Saved data entries:
Lemma limiter_run_credit events rl ip t0 t1 :
  limiter_ok t0 rl → clock_from t0 events → (∀ e, e ∈ events → (e.1 ≤ t1)%Z) → (t0 ≤ t1)%Z →
  inject_Z (granted ip (limiter_run events rl).2)
  <= credit rl ip t0 + RATE * secs (t1 - t0) + inject_Z (Z.of_nat (length events)) * slack.
Proof.
  revert rl t0. induction events as [|[t e] events IH]; intros rl t0 Hok Hck Hev Hle.
  { pose proof (credit_nonneg t0 rl ip Hok). pose proof (secs_nonneg (t1 - t0) ltac:(lia)).
    change (inject_Z (granted ip (limiter_run [] rl).2)) with 0.
    change (inject_Z (Z.of_nat (length []))) with 0. unfold RATE, slack. lra. }
  destruct Hck as [Ht Hck]. pose proof (Hev (t, e) ltac:(apply list_elem_of_here)) as Ht1. simpl in Ht1.
  apply (limiter_ok_later t0 t) in Hok; [|done].
  pose proof (credit_later t0 t rl ip Ht) as Hc.
  assert (secs (t1 - t0) == secs (t - t0) + secs (t1 - t)) as Es
    by (rewrite <-secs_add; by replace (t - t0 + (t1 - t))%Z with (t1 - t0)%Z by lia).
  assert (RATE * secs (t1 - t0) == RATE * secs (t - t0) + RATE * secs (t1 - t)) as Er
    by (rewrite Es; ring).
  assert (∀ e', e' ∈ events → (e'.1 ≤ t1)%Z) as Hev' by (intros; apply Hev; by apply list_elem_of_further).
  assert (inject_Z (Z.of_nat (length ((t, e) :: events))) * slack
    == inject_Z (Z.of_nat (length events)) * slack + slack) as El.
  { cbn [length]. rewrite Nat2Z.inj_succ. unfold Z.succ. rewrite inject_Z_plus.
    change (inject_Z 1) with 1. ring. }
  destruct e as [ip' |]; cbn [limiter_run].
  - pose proof (check_credit t ip ip' rl Hok) as Hcc. apply (check_ok t ip' rl) in Hok.
    destruct (DnsRateLimiter.check t ip' rl) as [ok rl']. cbn [fst snd] in *.
    specialize (IH rl' t Hok Hck Hev' Ht1). destruct (limiter_run events rl') as [rl'' answers].
    cbn [fst snd] in *. rewrite granted_cons. lra.
  - pose proof (retain_credit t rl ip Hok) as Hrc. apply retain_ok in Hok.
    specialize (IH _ t Hok Hck Hev' Ht1).
    assert (0 <= slack) by discriminate. lra.
Qed.

(** C33: the limiter bounds what a client can send upstream.  From any state
    of the default limiter, and whatever the other clients and the periodic
    clean-up do in between, the number of queries of one client that are let
    through between two times is at most the burst of 150 plus 100 for each
    second, up to the rounding of the [f64] arithmetic, which is below 2^-35
    of a query per event. *)
Theorem rate_bound events rl ip t0 t1 :
  limiter_ok t0 rl → clock_from t0 events → (∀ e, e ∈ events → (e.1 ≤ t1)%Z) → (t0 ≤ t1)%Z →
  inject_Z (granted ip (limiter_run events rl).2)
  <= 150 + 100 * secs (t1 - t0) + inject_Z (Z.of_nat (length events)) * slack.
Proof.
  intros Hok Hck Hev Hle. pose proof (limiter_run_credit events rl ip t0 t1 Hok Hck Hev Hle) as H.
  assert (credit rl ip t0 <= BURST) as Hb.
  { unfold credit. destruct (rl_clients rl !! ip); [apply Q.le_min_l | apply Qle_refl]. }
  unfold BURST, RATE in *. lra.
Qed.

(** ** Dropping idle buckets cannot be observed *)

#[local] Instance rnd_proper : Proper (Qeq ==> Qeq) rnd.
Proof.
  intros x y E. apply Qle_antisym; apply rnd_mono; rewrite E; apply Qle_refl.
Qed.
#[local] Instance f64_min_proper : Proper (Qeq ==> Qeq ==> Qeq) f64_min.
Proof.
  intros x x' E y y' E'. unfold f64_min. rewrite (Qleb_comp _ _ E _ _ E').
  by destruct (Qle_bool x' y').
Qed.

Lemma refilled_proper k k' d : k == k' → refilled k d == refilled k' d.
Proof. intros E. unfold refilled, f64_add. by rewrite E. Qed.

(** A fresh bucket is full. *)
Lemma refilled_fresh : refilled BURST 0 == BURST.
Proof.
  destruct (refilled_bounds BURST 0 ltac:(discriminate) ltac:(done)) as [_ H].
  apply Qle_antisym; [done |]. unfold refilled.
  destruct (f64_min_spec (f64_add BURST (f64_mul (as_secs_f64 0) RATE)) BURST) as (_ & _ & [E | E]);
    rewrite E; [|apply Qle_refl].
  unfold f64_add. apply (rnd_ge_int 150); [done |]. change (inject_Z 150) with BURST.
  assert (0 <= f64_mul (as_secs_f64 0) RATE); [|lra].
  apply rnd_nonneg. pose proof (as_secs_f64_nonneg 0 ltac:(done)). unfold RATE. lra.
Qed.

(** A limiter that drops idle buckets, and one that does not. *)
Definition same_bucket (now : Instant) (b b' : option ClientBucket) : Prop :=
  match b, b' with
  | Some b, Some b' => tokens b == tokens b' ∧ last_update b = last_update b'
  | None, None => True
  | None, Some b' => (IDLE_CLIENT_TIMEOUT < now - last_update b')%Z
  | Some _, None => False
  end.
Definition same_limiter (now : Instant) (rl rl' : DnsRateLimiter) : Prop :=
  limiter_ok now rl ∧ limiter_ok now rl' ∧
  ∀ ip, same_bucket now (rl_clients rl !! ip) (rl_clients rl' !! ip).

Lemma same_limiter_later now now' rl rl' :
  same_limiter now rl rl' → (now ≤ now')%Z → same_limiter now' rl rl'.
Proof.
  intros (H1 & H2 & H3) Hle. split_and!; [by eapply limiter_ok_later.. |].
  intros ip. specialize (H3 ip). unfold same_bucket in *.
  destruct (rl_clients rl !! ip), (rl_clients rl' !! ip); try done. lia.
Qed.

Lemma check_same now ip rl rl' :
  same_limiter now rl rl' →
  (DnsRateLimiter.check now ip rl).1 = (DnsRateLimiter.check now ip rl').1 ∧
  same_limiter now (DnsRateLimiter.check now ip rl).2 (DnsRateLimiter.check now ip rl').2.
Proof.
  intros (H1 & H2 & H3).
  pose proof (check_ok now ip rl H1) as Hk1. pose proof (check_ok now ip rl' H2) as Hk2.
  pose proof H1 as (HR & HB & Hb). pose proof H2 as (HR' & HB' & Hb').
  unfold same_limiter. rewrite !check_eq in * by done. cbv zeta in *. cbn [fst snd] in *.
  set (b := default _ (rl_clients rl !! ip)) in *.
  set (b' := default _ (rl_clients rl' !! ip)) in *.
  set (t := refilled (tokens b) _) in *. set (t' := refilled (tokens b') _) in *.
  assert (t == t') as Et.
  { unfold t, t', b, b'. specialize (H3 ip). specialize (Hb' ip). unfold same_bucket in H3.
    destruct (rl_clients rl !! ip) as [c|], (rl_clients rl' !! ip) as [c'|]; simpl; try done.
    - destruct H3 as [E ->]. by apply refilled_proper.
    - destruct (Hb' c' eq_refl) as (H0 & _ & _).
      rewrite (refilled_full (tokens c')) by (done || (unfold duration_since; lia)).
      replace (duration_since now now) with 0%Z by (unfold duration_since; lia).
      apply refilled_fresh. }
  assert (Qle_bool 1 t = Qle_bool 1 t') as Eb by (by apply Qleb_comp).
  split; [done |]. split_and!; [done.. |]. intros ip'. cbn [rl_clients].
  destruct (decide (ip = ip')) as [-> | Hne].
  - rewrite !lookup_insert_eq. cbn [same_bucket tokens last_update]. split; [|done].
    rewrite Eb. destruct (Qle_bool 1 t'); [|done]. unfold f64_sub. by rewrite Et.
  - rewrite !lookup_insert_ne by done. apply H3.
Qed.

Lemma retain_same now rl rl' :
  same_limiter now rl rl' → same_limiter now (DnsRateLimiter.retain_recent now rl) rl'.
Proof.
  intros (H1 & H2 & H3). split_and!; [by apply retain_ok | done |]. intros ip.
  specialize (H3 ip). cbn [rl_clients DnsRateLimiter.retain_recent].
  destruct (retain _ _ !! ip) as [b|] eqn:E.
  { by apply retain_lookup in E as [E _]; rewrite E in H3. }
  destruct (rl_clients rl !! ip) as [b|] eqn:E'; [|done]. simpl in H3.
  destruct (rl_clients rl' !! ip) as [b'|] eqn:Eb'; [|done]. destruct H3 as [_ Hl]. simpl.
  destruct H2 as (_ & _ & Hb'). destruct (Hb' ip b' Eb') as (_ & _ & Hle).
  destruct (bool_decide_reflect (duration_since now (last_update b) ≤ IDLE_CLIENT_TIMEOUT)%Z)
    as [Hr | Hr]; [|unfold duration_since in Hr; lia].
  assert (retain (λ _ b, bool_decide (duration_since now (last_update b) ≤ IDLE_CLIENT_TIMEOUT)%Z)
    (rl_clients rl) !! ip = Some b) as Hk
    by (apply retain_lookup; split; [done | by apply bool_decide_eq_true]). congruence.
Qed.

Definition is_check (e : Instant * LimiterEvent) : bool :=
  match e.2 with LCheck _ => true | LRetain => false end.

Lemma limiter_run_same events now rl rl' :
  same_limiter now rl rl' → clock_from now events →
  (limiter_run events rl).2 = (limiter_run (filter (λ e, is_check e = true) events) rl').2.
Proof.
  revert now rl rl'. induction events as [|[t e] events IH]; intros now rl rl' Hs; [done |].
  intros [Ht Hck]. apply (same_limiter_later _ t) in Hs; [|done].
  rewrite filter_cons. destruct e as [ip |]; cbn [is_check snd].
  - rewrite decide_True by done. cbn [limiter_run].
    destruct (check_same t ip rl rl' Hs) as [Hr Hs'].
    destruct (DnsRateLimiter.check t ip rl) as [r s1], (DnsRateLimiter.check t ip rl') as [r' s1'].
    cbn [fst snd] in *. subst r'. specialize (IH t s1 s1' Hs' Hck).
    destruct (limiter_run events s1), (limiter_run (filter _ events) s1'). simpl in *. by f_equal.
  - rewrite decide_False by done. cbn [limiter_run].
    apply (IH t); [by apply retain_same | done].
Qed.

(** The clean-up of idle clients cannot be observed: in any run, the
    limiter that drops the buckets that were not used for ten seconds gives
    exactly the answers of one that never drops a bucket, because by then the
    bucket would be full again. *)
Theorem retain_is_transparent events now rl :
  limiter_ok now rl → clock_from now events →
  (limiter_run events rl).2 = (limiter_run (filter (λ e, is_check e = true) events) rl).2.
Proof.
  intros Hok Hck. apply (limiter_run_same events now); [|done]. split_and!; [done.. |].
  intros ip. destruct (rl_clients rl !! ip); simpl; done.
Qed.

Lemma default_ok now : limiter_ok now DnsRateLimiter.default.
Proof. split_and!; [reflexivity.. |]. intros ip b. simpl. by rewrite lookup_empty. Qed.
End spec.

(** ** A client that floods *)

Module LimiterExample.
#[local] Existing Instance exact_binary64.

Definition client : Ipv4Addr := ipv4 192 168 1 20.
(** 200 queries at once, one clean-up after 20 seconds, and 200 more. *)
Definition flood : list (Instant * LimiterEvent) :=
  replicate 200 (0%Z, LCheck client) ++ [(from_secs 20, LRetain)]
  ++ replicate 200 (from_secs 20, LCheck client).
Lemma flood_clock : clock_from 0 flood.
Proof. vm_compute. repeat split; congruence. Qed.

Lemma rate_bound_witness :
  granted client (limiter_run flood DnsRateLimiter.default).2 = 300%Z ∧
  inject_Z (granted client (limiter_run flood DnsRateLimiter.default).2)
  <= 150 + 100 * secs (from_secs 20 - 0) + inject_Z (Z.of_nat (length flood)) * slack.
Proof.
  split; [vm_compute; reflexivity |].
  refine (rate_bound flood DnsRateLimiter.default client 0 (from_secs 20) _ _ _ _).
  - apply default_ok.
  - exact flood_clock.
  - intros e [[-> _]%elem_of_replicate | [->%list_elem_of_singleton | [-> _]%elem_of_replicate]%elem_of_app]%elem_of_app;
      vm_compute; congruence.
  - vm_compute. congruence.
Defined.

Lemma retain_is_transparent_witness :
  (limiter_run flood DnsRateLimiter.default).2
  = (limiter_run (filter (λ e, is_check e = true) flood) DnsRateLimiter.default).2.
Proof.
  refine (retain_is_transparent flood 0 DnsRateLimiter.default _ _).
  - apply default_ok.
  - exact flood_clock.
Defined.
End LimiterExample.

__Exercise details__: All lines from the top of the data through the line containing "revert rl t0." need to be retyped exactly, and nothing more.

__Exercise solution__:
Lemma limiter_run_credit events rl ip t0 t1 :
  limiter_ok t0 rl → clock_from t0 events → (∀ e, e ∈ events → (e.1 ≤ t1)%Z) → (t0 ≤ t1)%Z →
  inject_Z (granted ip (limiter_run events rl).2)
  <= credit rl ip t0 + RATE * secs (t1 - t0) + inject_Z (Z.of_nat (length events)) * slack.
Proof.
  revert rl t0. induction events as [|[t e] events IH]; intros rl t0 Hok Hck Hev Hle.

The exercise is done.